In an industry already drowning in complexity, “everything at once” is no longer a feature—it’s friction.

The cost conversation has become unavoidable

Health IT leaders are being scrutinized in ways they weren’t even five years ago. Every trip, every conference, every line item now carries weight.

HIMSS isn’t just a registration fee. It’s airfare, hotels at premium pricing, meals, transportation, and—most expensively—time away from systems that do not pause because a CIO is in Las Vegas.

For leaders who are:

  • Under pressure to control spend
  • Managing leaner teams
  • Answering directly for outcomes

The question isn’t whether HIMSS is “worth it” in theory. It’s whether it delivers measurable, defensible value relative to smaller, more targeted alternatives.

Increasingly, that answer isn’t automatic.

The content problem isn’t quality—it’s distance from reality

HIMSS sessions are polished. Thoughtful. Often well-produced.

But many health IT leaders don’t struggle with vision. They struggle with execution.

They know AI is coming. They know interoperability matters. They know cybersecurity threats are escalating. What they need help with are the unglamorous questions:

  • How do we integrate this without breaking workflows?
  • How do we unwind a bad vendor decision?
  • How do we get clinicians to trust the system again?
  • How do we govern data when no one agrees who owns it?

Those conversations are harder to stage on a massive platform. They don’t lend themselves to tidy panels or sponsor-friendly narratives. As a result, the content can feel increasingly disconnected from the messiness leaders are living every day.

Vendor optimism vs. operator reality

HIMSS is, by necessity, vendor-forward. That doesn’t make it illegitimate—but it does shape the experience.

The show floor is designed to highlight what’s possible, not what’s painful. Failure stories are rare. Long-term consequences are softened. Complexity is abstracted.

For leaders who spend their days dealing with:

  • Implementation overruns
  • Contract fatigue
  • Integration debt
  • Post-go-live regret

The disconnect can be jarring. The optimism doesn’t always feel dishonest—but it often feels incomplete.

AI has moved from excitement to fatigue

AI will dominate HIMSS26. That’s not speculation—it’s certainty.

But many health IT leaders have moved past excitement into discernment. They aren’t asking what AI can do. They’re asking where it breaks, who owns the risk, and how they’ll be held accountable when it fails.

HIMSS excels at showcasing possibility. It struggles to dwell in maintenance, governance, and rollback plans. Inspiration is plentiful. Operational guidance is not.

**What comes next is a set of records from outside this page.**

(* ===== verification/Server.v ===== *)
(** * server/server.go: starting and stopping

    A server listens for its protocols, starts or adopts a DHT node and tells the
    notifiers.  Listeners are sockets with numbers; [listen] is the operating system's
    answer to the call with that number.  The goroutines that accept connections end when
    their socket is closed; the clock and the loggers are left out. *)
From stdpp Require Import base tactics list numbers strings gmap.
From Stdlib Require Import ZArith Lia Init.Byte.
From S2P Require Import Prelude GoStd Aes Blob Multihash Json SdBlob Encoder Errors Store GoNet Discovery PeerServer.
From S2P Require Import StreamReader StreamAcquirer Watchdog DhtNode Manager.
Local Open Scope Z_scope.

Definition DefaultPeerPort : Z := 5567.
Definition DefaultReflectorPort : Z := 5566.
Definition ProtocolPeer : bytes := go "peer".
Definition ProtocolReflector : bytes := go "reflector".
Definition ProtocolDHT : bytes := go "dht".
Definition fixedProtocolName : bytes := ProtocolPeer ++ go "_fixed".

(** ** Configuration *)

Record PeerConfig := mkPeerConfig { pr_Port : Z; pr_FixedPort : Z }.
(** Whether the reflector has a store of its own. *)
Record ReflectorConfig := mkReflectorConfig { rr_Port : Z; rr_Store : bool }.
Record DHTServerConfig := mkDHTServerConfig { dr_Port : Z; dr_Address : bytes; dr_SeedNodes : list bytes }.

(** The values of the configuration map: [CExisting] is the node of [WithExistingDHT], and
    [COther] anything else. *)
Inductive ServiceConfig :=
  | CPeer (c : PeerConfig) | CReflector (c : ReflectorConfig) | CDHT (c : DHTServerConfig) | CExisting | COther.

(** ** State *)

(** [li_dht]: which node the servers map holds, the existing or the created one;
    [li_accepting]: the sockets of the goroutines that accept connections. *)
Inductive whichNode := Existing | Created.
Record Live := mkLive {
  li_listeners : gmap bytes nat;
  li_sockets : gmap nat Z;
  li_accepting : list nat;
  li_next : nat;
  li_dht : option whichNode;
  li_existing : Node;
  li_created : Node;
  li_notifiers : option (list Notifier);
  li_announcer : bool;
  li_started : bool
}.

Definition setDht (dht : option whichNode) (existing created : Node) (s : Live) : Live :=
  mkLive (li_listeners s) (li_sockets s) (li_accepting s) (li_next s) dht existing created (li_notifiers s)
    (li_announcer s) (li_started s).
Definition setNotify (notifiers : option (list Notifier)) (announcer : bool) (s : Live) : Live :=
  mkLive (li_listeners s) (li_sockets s) (li_accepting s) (li_next s) (li_dht s) (li_existing s) (li_created s) notifiers
    announcer (li_started s).
Definition setStarted (b : bool) (s : Live) : Live :=
  mkLive (li_listeners s) (li_sockets s) (li_accepting s) (li_next s) (li_dht s) (li_existing s) (li_created s)
    (li_notifiers s) (li_announcer s) b.

Definition extractDHTHost (address : bytes) : bytes :=
  match SplitHostPort address with Ok (host, _) => host | _ => [] end.

(** The port that is announced for the peer protocol. *)
Definition announcePeerPort (peer : option PeerConfig) (dhtPort : Z) : Z :=
  let peerProtocolPort := match peer with Some c => pr_Port c | None => 0 end in
  let fixedPeerPort := match peer with Some c => pr_FixedPort c | None => 0 end in
  if 0 <? fixedPeerPort then fixedPeerPort
  else if 0 <? peerProtocolPort then peerProtocolPort
  else if 0 <? dhtPort then dhtPort
  else DefaultPeerPort.

Section Server.
Context (listen : nat -> Z -> option error).
(** The options of [WithDHTOptions], what the library says to a start of a node, the
    context of the crawler and what it explores, and the clock. *)
Context (dhtOptions : list (option DHTOption)) (nodeStarts : option error) (ctx : Context)
  (explored : result (list Contact)) (now : Z).

(** *** Protocols *)

Definition startTCPProtocol (protocolName : bytes) (port : Z) (s : Live) : result unit * Live :=
  match listen (li_next s) port with
  | Some e => (Err (EWrap "failed to listen on %s: %w" e),
               mkLive (li_listeners s) (li_sockets s) (li_accepting s) (S (li_next s)) (li_dht s) (li_existing s) (li_created s)
                 (li_notifiers s) (li_announcer s) (li_started s))
  | None =>
      let i := li_next s in
      (Ok tt, mkLive (<[protocolName := i]> (li_listeners s)) (<[i := port]> (li_sockets s)) (li_accepting s ++ [i]) (S i)
                (li_dht s) (li_existing s) (li_created s) (li_notifiers s) (li_announcer s) (li_started s))
  end.

Definition startPeer (config : PeerConfig) (s : Live) : result unit * Live :=
  match startTCPProtocol ProtocolPeer (pr_Port config) s with
  | (Ok _, s) =>
      if (0 <? pr_FixedPort config) && negb (pr_FixedPort config =? pr_Port config) then
        let '(r, s) := startTCPProtocol fixedProtocolName (pr_FixedPort config) s in
        (wrap_err "failed to start fixed peer server on port %d: %w" r, s)
      else (Ok tt, s)
  | r => r
  end.

Definition startReflector (config : ReflectorConfig) (s : Live) : result unit * Live :=
  startTCPProtocol ProtocolReflector (rr_Port config) s.

(** [setupDHTAnnouncerAndNotifier]: the group of notifiers gets another one. *)
Definition setupDHTAnnouncerAndNotifier (s : Live) : Live :=
  setNotify ((fun g => g ++ [DHTNotifier]) <$> li_notifiers s) true s.

Definition nodeAt (which : whichNode) (s : Live) : Node :=
  match which with Existing => li_existing s | Created => li_created s end.
Definition setNodeAt (which : whichNode) (node : Node) (s : Live) : Live :=
  match which with
  | Existing => setDht (Some Existing) node (li_created s) s
  | Created => setDht (Some Created) (li_existing s) node s
  end.
Definition setupExistingDHTNode (which : whichNode) (s : Live) : result unit * Live :=
  match StartNode nodeStarts ctx explored (nodeAt which s) with
  | (Ok _, node) => (Ok tt, setupDHTAnnouncerAndNotifier (setNodeAt which node s))
  | (Err e, node) => (Err (EWrap "failed to start existing DHT node: %w" e), setNodeAt which node s)
  | (Panic w, node) => (Panic w, setNodeAt which node s)
  end.

Definition dhtNodeOptions (config : DHTServerConfig) (port : Z) : list (option DHTOption) :=
  let address := match dr_Address config with
                 | [] => extractDHTHost DefaultDHTAddress ++ go ":" ++ Itoa (dr_Port config)
                 | a => a
                 end in
  [Some (WithDHTAddress address); Some (WithDHTPeerProtocolPort port)]
  ++ match dr_SeedNodes config with [] => [] | ns => [Some (WithDHTSeedNodes ns)] end
  ++ dhtOptions.

Definition createDHTNode (config : DHTServerConfig) (port : Z) : result Node :=
  node ← wrap_err "failed to create DHT node: %w" (NewDHTNode now (dhtNodeOptions config port));
  match StartNode nodeStarts ctx explored node with
  | (Ok _, node) => Ok node
  | (Err e, _) => Err (EWrap "failed to start DHT node: %w" e)
  | (Panic w, _) => Panic w
  end.

Definition setupDHTNode (config : DHTServerConfig) (port : Z) (s : Live) : result unit * Live :=
  match createDHTNode config port with
  | Ok node => (Ok tt, setupDHTAnnouncerAndNotifier (setNodeAt Created node s))
  | Err e => (Err e, s)
  | Panic w => (Panic w, s)
  end.

Definition startDHT (peer : option PeerConfig) (config : DHTServerConfig) (s : Live) : result unit * Live :=
  match li_dht s with
  | Some which => setupExistingDHTNode which s
  | None =>
      setupDHTNode config (announcePeerPort peer (dr_Port config)) s
  end.

(** *** Stopping *)

(** Closing the listeners of this start; a socket that is closed already is only logged. *)
Definition closeListeners (s : Live) : Live :=
  mkLive (li_listeners s) (foldr delete (li_sockets s) (map snd (map_to_list (li_listeners s)))) (li_accepting s) (li_next s)
    (li_dht s) (li_existing s) (li_created s) (li_notifiers s) (li_announcer s) (li_started s).
Definition shutdownDHT (s : Live) : Live :=
  match li_dht s with
  | Some which => setNodeAt which (Shutdown (nodeAt which s)) s
  | None => s
  end.
(** The goroutines whose socket is closed end. *)
Definition acceptorsEnd (s : Live) : Live :=
  mkLive (li_listeners s) (li_sockets s) (filter (fun i => is_Some (li_sockets s !! i)) (li_accepting s)) (li_next s)
    (li_dht s) (li_existing s) (li_created s) (li_notifiers s) (li_announcer s) (li_started s).

(** [handlersEnd]: whether the handlers of connections end before the context does. The
    context of the stop after an unknown protocol never ends: where the result here is an
    error, that stop goes on waiting. *)
Definition StopServer (stopErr : error) (handlersEnd : bool) (s : Live) : result unit * Live :=
  let s := acceptorsEnd (setStarted false (shutdownDHT (closeListeners s))) in
  (if handlersEnd && bool_decide (li_accepting s = []) then Ok tt else Err stopErr, s).

(** *** Starting *)

Definition knownProtocol (name : bytes) : bool :=
  bool_decide (name = ProtocolPeer) || bool_decide (name = ProtocolReflector) || bool_decide (name = ProtocolDHT).
Definition startService (peer : option PeerConfig) (name : bytes) (config : ServiceConfig) (s : Live) : result unit * Live :=
  if bool_decide (name = ProtocolPeer) then
    match config with CPeer c => startPeer c s | _ => (Panic "interface conversion", s) end
  else if bool_decide (name = ProtocolReflector) then
    match config with CReflector c => startReflector c s | _ => (Panic "interface conversion", s) end
  else
    match config with
    | CExisting => setupExistingDHTNode Existing s
    | CDHT c => startDHT peer c s
    | _ => (Panic "interface conversion", s)
    end.

(** The loop over the map, in the order in which it is ranged over; a failure stops what
    was started. *)
Fixpoint startServices (peer : option PeerConfig) (stopErr : error) (handlersEnd : bool)
    (config : list (bytes * ServiceConfig)) (s : Live) : result unit * Live :=
  match config with
  | [] => (Ok tt, s)
  | (name, c) :: config =>
      if negb (knownProtocol name) then (Err (EMsg "unknown protocol: %s"), (StopServer stopErr handlersEnd s).2) else
      match startService peer name c s with
      | (Ok _, s) => startServices peer stopErr handlersEnd config s
      | (Err e, s) => (Err (EWrap "failed to start %s protocol: %w" e), (StopServer stopErr handlersEnd s).2)
      | (Panic w, s) => (Panic w, s)
      end
  end.

Definition peerConfigOf (config : list (bytes * ServiceConfig)) : option PeerConfig :=
  match list_find (fun p => p.1 = ProtocolPeer) config with Some (_, (_, CPeer c)) => Some c | _ => None end.

(** A group with the logging notifier. *)
Definition createNotifier (s : Live) : Live := setNotify (Some [LoggingNotifier]) (li_announcer s) s.

(** Whether the blobs are announced at the end is [li_announcer]. *)
Definition StartServer (stopErr : error) (handlersEnd : bool) (config : list (bytes * ServiceConfig)) (s : Live)
    : result unit * Live :=
  let s := createNotifier (mkLive ∅ (li_sockets s) (li_accepting s) (li_next s) None (li_existing s) (li_created s)
             (li_notifiers s) (li_announcer s) (li_started s)) in
  match startServices (peerConfigOf config) stopErr handlersEnd config s with
  | (Ok _, s) => (Ok tt, setStarted true s)
  | r => r
  end.
End Server.
(* ===== verification/ServerBuilder.v ===== *)
(** * server/builder.go: the configuration of a server

    The fluent calls as functions on the builder, and [Build], which checks the builder and
    hands its parts to a server.  The map of configurations is shared with the servers that
    were built: a server starts with the entries it has at that time.  Loggers are left
    out; an option that is nil, also inside an interface, is [None]. *)
From stdpp Require Import base tactics list numbers strings gmap.
From Stdlib Require Import ZArith Lia Init.Byte.
From S2P Require Import Prelude GoStd Aes Blob Multihash Json SdBlob Encoder Errors Store GoNet Request Discovery Connection Transfer PeerServer.
From S2P Require Import StreamReader StreamAcquirer Watchdog DhtNode Manager Server DhtBuilder.
Local Open Scope Z_scope.

Definition DefaultDHTAnnouncerWorkers : Z := 10.
Definition DefaultDHTAnnouncementBatchSize : Z := 1000.

Section Builder.
Context `{D : DiscoveryLib} {St : Type}.

(** The factory of [WithAcquirerFactory], or the one of [WithDefaultAcquirer] with the
    options of its transfers. *)
Definition AcquirerFactory := option Node -> St -> result BlobAcquirer.
Inductive factory := GivenFactory (f : AcquirerFactory) | DefaultFactory (transferOptions : list TransferOption).

Record ServerBuilder := mkServerBuilder {
  sb_storage : option St;
  sb_acquirer : option BlobAcquirer;
  sb_acquirerFactory : option AcquirerFactory;
  sb_useDefaultAcquirer : bool;
  sb_accessControl : option AccessControl;
  sb_config : gmap bytes ServiceConfig;
  sb_dhtWorkers : Z;
  sb_dhtBatchSize : Z;
  sb_transferOptions : list TransferOption;
  sb_dhtBuilder : option DHTBuilder
}.

Definition NewServerBuilder : ServerBuilder :=
  mkServerBuilder None None None false None ∅ DefaultDHTAnnouncerWorkers DefaultDHTAnnouncementBatchSize [] None.

Definition setConfig (config : gmap bytes ServiceConfig) (b : ServerBuilder) : ServerBuilder :=
  mkServerBuilder (sb_storage b) (sb_acquirer b) (sb_acquirerFactory b) (sb_useDefaultAcquirer b) (sb_accessControl b) config
    (sb_dhtWorkers b) (sb_dhtBatchSize b) (sb_transferOptions b) (sb_dhtBuilder b).
Definition setDHTBuilder (d : DHTBuilder) (b : ServerBuilder) : ServerBuilder :=
  mkServerBuilder (sb_storage b) (sb_acquirer b) (sb_acquirerFactory b) (sb_useDefaultAcquirer b) (sb_accessControl b) (sb_config b)
    (sb_dhtWorkers b) (sb_dhtBatchSize b) (sb_transferOptions b) (Some d).

(** ** Setters *)

Definition WithStorage (store : option St) (b : ServerBuilder) : ServerBuilder :=
  mkServerBuilder store (sb_acquirer b) (sb_acquirerFactory b) (sb_useDefaultAcquirer b) (sb_accessControl b) (sb_config b)
    (sb_dhtWorkers b) (sb_dhtBatchSize b) (sb_transferOptions b) (sb_dhtBuilder b).
Definition WithAcquirer (acquirer : option BlobAcquirer) (b : ServerBuilder) : ServerBuilder :=
  mkServerBuilder (sb_storage b) acquirer (sb_acquirerFactory b) (sb_useDefaultAcquirer b) (sb_accessControl b) (sb_config b)
    (sb_dhtWorkers b) (sb_dhtBatchSize b) (sb_transferOptions b) (sb_dhtBuilder b).
Definition WithAcquirerFactory (f : option AcquirerFactory) (b : ServerBuilder) : ServerBuilder :=
  mkServerBuilder (sb_storage b) (sb_acquirer b) f (sb_useDefaultAcquirer b) (sb_accessControl b) (sb_config b)
    (sb_dhtWorkers b) (sb_dhtBatchSize b) (sb_transferOptions b) (sb_dhtBuilder b).
Definition WithDefaultAcquirer (b : ServerBuilder) : ServerBuilder :=
  mkServerBuilder (sb_storage b) (sb_acquirer b) (sb_acquirerFactory b) true (sb_accessControl b) (sb_config b)
    (sb_dhtWorkers b) (sb_dhtBatchSize b) (sb_transferOptions b) (sb_dhtBuilder b).
Definition WithAccessControl (ac : option AccessControl) (b : ServerBuilder) : ServerBuilder :=
  mkServerBuilder (sb_storage b) (sb_acquirer b) (sb_acquirerFactory b) (sb_useDefaultAcquirer b) ac (sb_config b)
    (sb_dhtWorkers b) (sb_dhtBatchSize b) (sb_transferOptions b) (sb_dhtBuilder b).
(** [addOptionsWithNilCheck] *)
Definition WithTransferOptions (options : list (option TransferOption)) (b : ServerBuilder) : ServerBuilder :=
  mkServerBuilder (sb_storage b) (sb_acquirer b) (sb_acquirerFactory b) (sb_useDefaultAcquirer b) (sb_accessControl b) (sb_config b)
    (sb_dhtWorkers b) (sb_dhtBatchSize b) (sb_transferOptions b ++ omap id options) (sb_dhtBuilder b).
Definition WithDHTWorkers (workers : Z) (b : ServerBuilder) : ServerBuilder :=
  mkServerBuilder (sb_storage b) (sb_acquirer b) (sb_acquirerFactory b) (sb_useDefaultAcquirer b) (sb_accessControl b) (sb_config b)
    (if workers <=? 0 then DefaultDHTAnnouncerWorkers else workers) (sb_dhtBatchSize b) (sb_transferOptions b) (sb_dhtBuilder b).
Definition WithDHTBatchSize (batchSize : Z) (b : ServerBuilder) : ServerBuilder :=
  mkServerBuilder (sb_storage b) (sb_acquirer b) (sb_acquirerFactory b) (sb_useDefaultAcquirer b) (sb_accessControl b) (sb_config b)
    (sb_dhtWorkers b) (if batchSize <=? 0 then DefaultDHTAnnouncementBatchSize else batchSize) (sb_transferOptions b) (sb_dhtBuilder b).

(** ** Protocols *)

Definition withProtocolConfig (protocolName : bytes) (defaultPort : Z) (port : list Z) (configFactory : Z -> ServiceConfig)
    (b : ServerBuilder) : ServerBuilder :=
  let p := match port with p :: _ => p | [] => defaultPort end in
  setConfig (<[protocolName := configFactory p]> (sb_config b)) b.

Definition WithPeer (port : list Z) (b : ServerBuilder) : ServerBuilder :=
  withProtocolConfig ProtocolPeer DefaultPeerPort port (fun p => CPeer (mkPeerConfig p 0)) b.

Definition WithReflector (port : list Z) (b : ServerBuilder) : ServerBuilder :=
  let existingStore := match sb_config b !! ProtocolReflector with Some (CReflector c) => rr_Store c | _ => false end in
  withProtocolConfig ProtocolReflector DefaultReflectorPort port (fun p => CReflector (mkReflectorConfig p existingStore)) b.
Definition WithReflectorStore (store : bool) (b : ServerBuilder) : ServerBuilder :=
  let port := match sb_config b !! ProtocolReflector with Some (CReflector c) => rr_Port c | _ => DefaultReflectorPort end in
  setConfig (<[ProtocolReflector := CReflector (mkReflectorConfig port store)]> (sb_config b)) b.

Definition getOrCreatePeerConfig (b : ServerBuilder) : PeerConfig :=
  match sb_config b !! ProtocolPeer with Some (CPeer c) => c | _ => mkPeerConfig DefaultPeerPort 0 end.
Definition WithFixedPeerPort (port : Z) (b : ServerBuilder) : ServerBuilder :=
  setConfig (<[ProtocolPeer := CPeer (mkPeerConfig (pr_Port (getOrCreatePeerConfig b)) port)]> (sb_config b)) b.

(** ** DHT *)

Definition getOrCreateDHTBuilder (b : ServerBuilder) : result DHTBuilder :=
  match sb_dhtBuilder b with
  | Some d => Ok d
  | None => wrap_err "failed to create DHTBuilder: %w" NewDHTBuilder
  end.
(** Whether [WithExistingDHT] was used. *)
Definition hasExistingDHT (b : ServerBuilder) : bool :=
  match sb_config b !! ProtocolDHT with Some CExisting => true | _ => false end.
(** A change of the DHT builder; a builder that cannot be created is only logged. *)
Definition onDHTBuilder (f : DHTBuilder -> DHTBuilder) (b : ServerBuilder) : ServerBuilder :=
  match getOrCreateDHTBuilder b with Ok d => setDHTBuilder (f d) b | _ => b end.

Definition WithDHT (port : list Z) (b : ServerBuilder) : ServerBuilder :=
  if hasExistingDHT b then b else
  let p := match port with p :: _ => p | [] => DefaultDHTPort end in
  match getOrCreateDHTBuilder b with
  | Ok d =>
      let d := WithPort p d in
      setConfig (<[ProtocolDHT := CDHT (mkDHTServerConfig p [] (bc_seedNodes (db_config d)))]> (sb_config b)) (setDHTBuilder d b)
  | _ => b
  end.
Definition WithServerDHTAddress (address : bytes) (b : ServerBuilder) : ServerBuilder :=
  if hasExistingDHT b then b else
  match getOrCreateDHTBuilder b with
  | Ok d =>
      let b := setDHTBuilder (WithAddress address d) b in
      match sb_config b !! ProtocolDHT with
      | Some (CDHT c) =>
          setConfig (<[ProtocolDHT := CDHT (mkDHTServerConfig (dr_Port c) address (dr_SeedNodes c))]> (sb_config b)) b
      | _ => b
      end
  | _ => b
  end.
Definition WithDHTOptions (options : list (option DHTOption)) (b : ServerBuilder) : ServerBuilder :=
  if hasExistingDHT b then b else onDHTBuilder (WithOptions options) b.
(** A nil node is a value of no known type. *)
Definition WithExistingDHT (dhtNode : bool) (b : ServerBuilder) : ServerBuilder :=
  setConfig (<[ProtocolDHT := if dhtNode then CExisting else COther]> (sb_config b)) b.

(** ** Transfers *)

(** A failing option is only logged. *)
Definition applyTransferOptions (transferOptions : list TransferOption) (pt : PeerTransfer) : PeerTransfer :=
  foldl (fun pt option => match Apply option (APeerTransfer pt) with Ok (APeerTransfer pt') => pt' | _ => pt end) pt transferOptions.
Definition createDefaultTransfers (dhtNode : bool) (transferOptions : list TransferOption) : result (list PeerTransfer) :=
  if negb dhtNode then Ok [] else
  peerTransfer ← wrap_err "failed to create peer transfer: %w" (NewPeerTransfer dhtNode (Some tt) []);
  Ok [StartTransfer (applyTransferOptions transferOptions peerTransfer)].

(** ** Build *)

(** [DefaultServer], as far as it is set here. *)
Record Built := mkBuilt {
  bt_storage : St;
  bt_acquirer : option BlobAcquirer;
  bt_accessControl : AccessControl;
  bt_config : gmap bytes ServiceConfig;
  bt_dhtWorkers : Z;
  bt_dhtBatchSize : Z;
  bt_dhtOptions : list (option DHTOption);
  bt_acquirerFactory : option factory
}.

Definition processDHTBuilder (d : DHTBuilder) (b : ServerBuilder) : result (list (option DHTOption) * ServerBuilder) :=
  if negb (IsConfigured d) then Ok ([], b) else
  match BuildConfig d with
  | Err _ => Ok ([], b)
  | Panic w => Panic w
  | Ok _ =>
      let c := db_config d in
      Ok (map Some (buildProtocolOptions d ++ db_options d),
          setConfig (<[ProtocolDHT := CDHT (mkDHTServerConfig (bc_port c) (bc_address c) (bc_seedNodes c))]> (sb_config b)) b)
  end.

Definition checkProtocols (b : ServerBuilder) : result St :=
  match sb_storage b with
  | None => Err (EMsg "storage is required")
  | Some store =>
      if bool_decide (sb_config b = ∅) then Err (EMsg "at least one protocol must be configured") else Ok store
  end.
Definition checkAcquirer (b : ServerBuilder) : result unit :=
  match sb_acquirer b, sb_acquirerFactory b, sb_useDefaultAcquirer b with
  | Some _, Some _, _ => Err (EMsg "cannot specify both acquirer and acquirer factory")
  | Some _, None, true => Err (EMsg "cannot specify both acquirer and default acquirer")
  | None, Some _, true => Err (EMsg "cannot specify both acquirer factory and default acquirer")
  | _, _, _ => Ok tt
  end.
Definition dhtOptionsOf (b : ServerBuilder) : result (list (option DHTOption) * ServerBuilder) :=
  match sb_dhtBuilder b with
  | None => Ok ([], b)
  | Some d => if hasExistingDHT b then Ok ([], b) else processDHTBuilder d b
  end.

Definition Build (b : ServerBuilder) : result Built * ServerBuilder :=
  match checkProtocols b with
  | Err e => (Err e, b)
  | Panic w => (Panic w, b)
  | Ok store =>
      let accessControl := default AllowAllAccess (sb_accessControl b) in
      let b := WithAccessControl (Some accessControl) b in
      match checkAcquirer b ;; dhtOptionsOf b with
      | Err e => (Err e, b)
      | Panic w => (Panic w, b)
      | Ok (dhtOptions, b) =>
          (Ok (mkBuilt store (sb_acquirer b) accessControl (sb_config b) (sb_dhtWorkers b) (sb_dhtBatchSize b) dhtOptions
                 (if sb_useDefaultAcquirer b then Some (DefaultFactory (sb_transferOptions b))
                  else GivenFactory <$> sb_acquirerFactory b)), b)
      end
  end.

(** ** Presets *)

Definition baseMemoryBuilder (newMemoryStore : St) : ServerBuilder :=
  WithAccessControl (Some AllowAllAccess) (WithStorage (Some newMemoryStore) NewServerBuilder).
Definition DevelopmentBuilder (newMemoryStore : St) : ServerBuilder := WithPeer [] (baseMemoryBuilder newMemoryStore).
Definition PeerOnlyBuilder (newMemoryStore : St) (port : list Z) : ServerBuilder := WithPeer port (baseMemoryBuilder newMemoryStore).
Definition ReflectorOnlyBuilder (newMemoryStore : St) (port : list Z) : ServerBuilder :=
  WithReflector port (baseMemoryBuilder newMemoryStore).
Definition AllProtocolsBuilder (newMemoryStore : St) (peerPort reflectorPort dhtPort : Z) : ServerBuilder :=
  WithDHT [dhtPort] (WithReflector [reflectorPort] (WithPeer [peerPort] (baseMemoryBuilder newMemoryStore))).
(** [createStore]: what the factory of disk stores returns for the path. *)
Definition ProductionBuilderWithAccess (createStore : result St) (accessControl : option AccessControl) : result ServerBuilder :=
  store ← createStore;
  Ok (WithReflector [] (WithPeer [] (WithAccessControl accessControl (WithStorage (Some store) NewServerBuilder)))).
Definition ProductionBuilder (createStore : result St) : result ServerBuilder :=
  ProductionBuilderWithAccess createStore (Some AllowAllAccess).
End Builder.
(* ===== verification/ServerBuilderSpec.v ===== *)
(** * Servers that come out of the builder

    Whatever calls are made on a builder, what it builds is well formed and starts, unless
    the DHT is to announce a port above 65535; which
    settings reach the DHT node, and which do not. *)
From stdpp Require Import base tactics list numbers strings gmap.
From Stdlib Require Import ZArith Lia Init.Byte.
From S2P Require Import Prelude GoStd Aes Blob Multihash Json SdBlob Encoder Errors Store GoNet Request Discovery Connection Transfer PeerServer.
From S2P Require Import StreamReader StreamAcquirer Watchdog DhtNode Manager Server ServerSpec DhtBuilder ServerBuilder.
Local Open Scope Z_scope.

Section Built.
Context `{D : DiscoveryLib} {St : Type}.

(** The calls on a builder; an existing node is one that is not nil, and [SDHTBuilder] are
    calls on what [DHTBuilder] returns. *)
Inductive serverCall :=
  | SStorage (store : option St) | SAcquirer (a : option BlobAcquirer) | SFactory (f : option (@AcquirerFactory St)) | SDefaultAcquirer
  | SAccessControl (ac : option AccessControl) | STransferOptions (options : list (option TransferOption)) | SWorkers (n : Z)
  | SBatchSize (n : Z) | SPeer (port : list Z) | SReflector (port : list Z) | SReflectorStore (store : bool) | SFixedPeerPort (port : Z)
  | SDHT (port : list Z) | SDHTAddress (address : bytes) | SDHTOptions (options : list (option DHTOption)) | SExistingDHT
  | SDHTBuilder (calls : list builderCall).

Definition runServerCall (b : @ServerBuilder St) (call : serverCall) : @ServerBuilder St :=
  match call with
  | SStorage store => WithStorage store b
  | SAcquirer a => WithAcquirer a b
  | SFactory f => WithAcquirerFactory f b
  | SDefaultAcquirer => WithDefaultAcquirer b
  | SAccessControl ac => WithAccessControl ac b
  | STransferOptions options => WithTransferOptions options b
  | SWorkers n => WithDHTWorkers n b
  | SBatchSize n => WithDHTBatchSize n b
  | SPeer port => WithPeer port b
  | SReflector port => WithReflector port b
  | SReflectorStore store => WithReflectorStore store b
  | SFixedPeerPort port => WithFixedPeerPort port b
  | SDHT port => WithDHT port b
  | SDHTAddress address => WithServerDHTAddress address b
  | SDHTOptions options => WithDHTOptions options b
  | SExistingDHT => WithExistingDHT true b
  | SDHTBuilder calls => onDHTBuilder (fun d => runCalls d calls) b
  end.
Definition runServerCalls : list serverCall -> @ServerBuilder St := foldl runServerCall NewServerBuilder.

(** Every entry is of the type the server expects under its name. *)
Definition typedEntry (name : bytes) (c : ServiceConfig) : Prop :=
  match c with
  | CPeer _ => name = ProtocolPeer
  | CReflector _ => name = ProtocolReflector
  | CDHT _ | CExisting => name = ProtocolDHT
  | COther => False
  end.

Record goodBuilder (b : @ServerBuilder St) : Prop := {
  gb_typed : map_Forall typedEntry (sb_config b);
  gb_dht d : sb_dhtBuilder b = Some d -> goodSettings (db_config d);
  gb_workers : 0 < sb_dhtWorkers b;
  gb_batch : 0 < sb_dhtBatchSize b
}.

In 2026, that imbalance matters.

Time away is no longer neutral

Four days at HIMSS isn’t just four days out of the office—it’s four days of deferred decisions, delayed approvals, and unanswered questions.

In a world of constant system pressure, staffing shortages, and clinician burnout, time away carries a real operational cost. Leaders are increasingly asking whether that cost is justified when similar insights can be gained through:

  • Smaller executive forums
  • Peer networks
  • Focused vendor briefings
  • Curated, closed-door discussions

Skipping HIMSS isn’t a rejection—it’s a recalibration

Not attending HIMSS no longer signals disengagement.

For many, it signals discipline.

It says: I know what HIMSS offers. I’ve been there. I’ve benefited from it. But this year, my organization needs depth over breadth, execution over exposure, and outcomes over inspiration.

That’s not cynicism. That’s leadership.

A final note—before the emails arrive

HIMSS26 will be right for some leaders. It will still deliver value for specific goals, roles, and moments in an organization’s lifecycle.

But it should no longer be treated as mandatory.

Sometimes the most strategic decision a health IT leader can make isn’t showing up to the biggest event in the room—it’s knowing when less is actually more.